Announcing DRISEE our new tool to describe sequencing error [June 19, 2012]

Tuesday, June 19th, 2012

This is the first in a series of posts about DRISEE (duplicate read inferred sequence error estimation) our new tool to estimate the amount of “noise” in metagenomic data sets. As we find new things or the tool changes, we will blog about it here in the MG-RAST blog. Our manuscript in Plos Computational Biology describes the procedure in detail. We note that it provides a vendor independent quality score for your sequence libraries (provided you are using shotgun metagenomic data,  did not remove duplicate reads, assemble the data, and that the data do not contain adaptor contamination). The software is open source and available at github. We are currently computing DRISEE scores for all data sets in MG-RAST, once  computed they will appear on your metagenome overview page for your metagenome. The page will also provide a way to understand the relative quality of your data set as opposed to all other data sets in MG-RAST. We already have received some feedback for the paper and would like to clarify some statements.

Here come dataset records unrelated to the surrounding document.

(** One entry and its string add one name. *)
Lemma add_name_entry guid rest_g pre n post idx m :
  length guid = 16%nat → valid_name n → 0 <= idx < 2 ^ 16 → zlen pre < 2 ^ 32 →
  add_entry (guid ++ rest_g) (pre ++ encode_string_stream_entry n ++ post) m (encode_nameid_entry (zlen pre) true 3 idx) =
  let npid := Z.min (NPID_BASE + idx) 0xFFFF in
  Ok {| forward := <[name_key guid n := npid]> (forward m);
        reverse_map := <[npid := name_key guid n]> (reverse_map m); degraded := degraded m |}.
Proof.
  intros Hg Hn Hi Hp. pose proof (zlen_nonneg pre). unfold add_entry. rewrite parse_encoded by lia.
  assert (resolve_guid_index 3 (guid ++ rest_g) = Ok (Some guid)) as ->.
  { unfold resolve_guid_index. cbn [Z.eqb Pos.eqb]. cbv zeta.
    assert (zlen guid = 16) as Hg' by (unfold zlen; lia). pose proof (zlen_nonneg rest_g).
    rewrite (proj2 (Z.ltb_ge _ _)) by (rewrite zlen_app; lia).
    change (guid ++ rest_g) with ([] ++ guid ++ rest_g). by rewrite (slice_mid [] guid) by (unfold zlen in *; cbn [length]; lia). }
  rewrite bind_ok, read_name_mid by done. done.
Qed.

Lemma streams_loop_names guid rest_g names : ∀ pre_e pre_s idx m fuel,
  length guid = 16%nat → Forall valid_name names →
  0 <= idx → idx + zlen names < 2 ^ 16 →
  zlen (pre_s ++ (encode_names (zlen pre_s) idx names).2) < 2 ^ 32 →
  (length names < fuel)%nat →
  streams_loop fuel (guid ++ rest_g) (pre_e ++ (encode_names (zlen pre_s) idx names).1)
    (pre_s ++ (encode_names (zlen pre_s) idx names).2) (zlen pre_e) m =
  Ok (add_names guid idx names m, zlen (pre_e ++ (encode_names (zlen pre_s) idx names).1)).
Proof.
  induction names as [|n names IH]; intros pre_e pre_s idx m [|fuel] Hg Hv Hi Hn Hs Hf;
    cbn [length] in Hf; [lia| |lia|]; cbn [streams_loop encode_names fst snd add_names].
  - rewrite app_nil_r. by rewrite (proj2 (Z.leb_gt _ _)) by lia.
  - inversion_clear Hv as [|?? Hn0 Hv']. rewrite zlen_cons in Hn.
    cbn [encode_names snd] in Hs.
    set (s := encode_string_stream_entry n) in *. set (e := encode_nameid_entry (zlen pre_s) true 3 idx) in *.
    assert (He : zlen e = 8) by apply zlen_nameid.
    assert (4 <= zlen s) by apply zlen_string_entry.
    pose proof (zlen_nonneg pre_e). pose proof (zlen_nonneg pre_s). pose proof (zlen_nonneg names).
    rewrite <- (zlen_app pre_s s) in Hs |- *.
    set (r := encode_names (zlen (pre_s ++ s)) (idx + 1) names) in *.
    pose proof (zlen_nonneg r.1). pose proof (zlen_nonneg r.2).
    rewrite (proj2 (Z.leb_le _ _)) by (rewrite !zlen_app; lia).
    rewrite (slice_mid pre_e e), bind_ok by lia.
    rewrite (zlen_app pre_s), (zlen_app s) in Hs.
    pose proof (add_name_entry guid rest_g pre_s n r.2 idx m Hg Hn0 ltac:(lia) ltac:(lia)) as Ha.
    fold s e in Ha. rewrite Ha, bind_ok. clear Ha.
    replace (zlen pre_e + 8) with (zlen (pre_e ++ e)) by (rewrite zlen_app; lia).
    rewrite (assoc_L (++) pre_e e), (assoc_L (++) pre_s s).
    unfold r. apply IH; [done|done|lia|lia| |lia].
    rewrite !zlen_app. unfold r in Hs. rewrite zlen_app in Hs. lia.
Qed.

Lemma from_streams_names guid rest_g names :
  length guid = 16%nat → Forall valid_name names → zlen names < 2 ^ 16 →
  zlen (encode_names 0 0 names).2 < 2 ^ 32 →
  from_streams (guid ++ rest_g) (encode_names 0 0 names).1 (encode_names 0 0 names).2 = Ok (add_names guid 0 names empty_map).
Proof.
  intros Hg Hv Hn Hs. unfold from_streams. case_bool_decide as He.
  { destruct names as [|n names]; [done|]. cbn [encode_names fst] in He. apply app_nil in He as [He _].
    pose proof (zlen_nameid 0 true 3 0) as Hz. rewrite He in Hz. done. }
  assert (Hlen : (length names < S (length (encode_names 0 0 names).1))%nat).
  { clear. generalize 0 at 1. generalize 0. induction names as [|n names IH]; intros a b; [cbn; lia|].
    cbn [encode_names fst]. rewrite length_app. specialize (IH (a + 1) (b + zlen (encode_string_stream_entry n))).
    pose proof (zlen_nameid b true 3 a). unfold zlen in H. cbn [length]. lia. }
  pose proof (streams_loop_names guid rest_g names [] [] 0 empty_map _ Hg Hv ltac:(lia) ltac:(lia) Hs Hlen) as H.
  cbn [app] in H. change (zlen (@nil byte)) with 0 in H. rewrite H, bind_ok. cbn [fst snd].
  by rewrite Z.ltb_irrefl.
Qed.

(** The names are found under their identifiers, and nothing else is. *)
Lemma add_names_forward guid names : ∀ idx m,
  NoDup names → 0 <= idx → idx + zlen names <= 0x8000 →
  (∀ i n, names !! i = Some n →
     forward (add_names guid idx names m) !! name_key guid n = Some (NPID_BASE + idx + Z.of_nat i)) ∧
  (∀ k, (∀ n, n ∈ names → k ≠ name_key guid n) → forward (add_names guid idx names m) !! k = forward m !! k) ∧
  (∀ i n, names !! i = Some n →
     reverse_map (add_names guid idx names m) !! (NPID_BASE + idx + Z.of_nat i) = Some (name_key guid n)) ∧
  (∀ npid, npid < NPID_BASE + idx → reverse_map (add_names guid idx names m) !! npid = reverse_map m !! npid) ∧
  degraded (add_names guid idx names m) = degraded m.
Proof.
  induction names as [|n names IH]; intros idx m Hnd Hi Hlen; [done|].
  apply NoDup_cons in Hnd as [Hn Hnd]. rewrite zlen_cons in Hlen. cbn [add_names].
  pose proof (zlen_nonneg names). set (npid := Z.min _ _). assert (npid = NPID_BASE + idx) as Hp by (unfold npid, NPID_BASE; lia).
  set (m' := {| forward := _ |}). destruct (IH (idx + 1) m' Hnd ltac:(lia) ltac:(lia)) as (H1 & H2 & H3 & H4 & H5).
  assert (Hinj : ∀ a b, name_key guid a = name_key guid b → a = b) by (intros a b [= ->]; done).
  split_and!.
  - intros [|i] x; cbn [lookup list_lookup].
    + intros [= ->]. rewrite H2 by (intros y Hy <-%Hinj; done). unfold m'. cbn [forward]. rewrite lookup_insert_eq. f_equal. lia.
    + intros Hx. rewrite (H1 i x Hx). f_equal. lia.
  - intros k Hk. rewrite H2 by (intros y Hy; apply Hk; by right). unfold m'. cbn [forward].
    apply lookup_insert_ne. intros E. apply (Hk n); [by left|done].
  - intros [|i] x; cbn [lookup list_lookup].
    + intros [= ->]. rewrite H4 by lia. unfold m'. cbn [reverse_map]. rewrite Hp. replace (NPID_BASE + idx + Z.of_nat 0) with (NPID_BASE + idx) by lia.
      apply lookup_insert_eq.
    + intros Hx. rewrite <- (H3 i x Hx). f_equal. lia.
  - intros k Hk. rewrite H4 by lia. unfold m'. cbn [reverse_map]. apply lookup_insert_ne. lia.
  - done.
Qed.

(** C34 Parsing the Name-to-ID map inverts encoding it: streams that list distinct
    names, each the scalar values of a string without NUL, under one property set
    give a map that is not degraded, that finds each name under its position above
    0x8000 and each identifier under its name, and that knows nothing else. *)
Theorem named_streams_round_trip guid rest names
    (Hguid : length guid = 16%nat) (Hnames : Forall valid_name names) (Hnd : NoDup names)
    (Hcount : zlen names <= 0x8000) (Hsize : zlen (encode_names 0 0 names).2 < 2 ^ 32) :
  ∃ m, from_streams (guid ++ rest) (encode_names 0 0 names).1 (encode_names 0 0 names).2 = Ok m ∧
    degraded m = false ∧
    (∀ i n, names !! i = Some n →
       resolve_name m guid n = Some (NPID_BASE + Z.of_nat i) ∧
       reverse_lookup m (NPID_BASE + Z.of_nat i) = Some (name_key guid n)) ∧
    ∀ k, (∀ n, n ∈ names → k ≠ name_key guid n) → resolve m k = None.
Proof.
  exists (add_names guid 0 names empty_map). split; [by apply from_streams_names; try lia|].
  destruct (add_names_forward guid names 0 empty_map Hnd ltac:(lia) ltac:(lia)) as (H1 & H2 & H3 & _ & H5).
  split; [done|]. split; [intros i n Hi; split; [by apply (H1 i)|by apply (H3 i)]|].
  intros k Hk. unfold resolve. rewrite H2 by done. apply lookup_empty.
Qed.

We’ve received a number a number of questions regarding figure 3 (reproduced below):

Questions center around the conspicuous difference in the distributions of average DRISEE scores between 454 and Illumina.  We would not interpret this as an indication that Illumina is inherently more error prone than 454.  The distribution of average DRISEE values for the data sets presented in the paper give a clear indication that the overall quality of the Illumina samples is much lower, but this is only true for the small subset of data shown in the manuscript. The samples selected for the study were a random subset of those publically available through MG-RAST at the time the method was developed (some 500 metagenomes at the time, more than 10,000 public data sets are available now). It is probably true that most early Illumina data sets had relatively low quality, compared to later studies with Illumina technology. Below you’ll see examples of the Phred (Blue) and DRISEE (Red) error for four Illumina data sets (selected from the low and high end of average DRISEE errors observed across all of the publically available WGS datasets in MG-RAST).  These represent the two extremes (low – top two examples, and high – bottom two examples):

There are many datasets that exhibit a DRISEE error that approaches Phred/Q error for the same sample.  In other cases, DRISEE error greatly exceeds Phred/Q values.  We see similar patterns in 454 samples.  At present, we would not say any one technology is any more error prone than another.  We can say that there are dramatic differences in DRISEE-based error rates from one sample to the next. So the error it appears it not technology inherent but rather operator or sample induced in some way.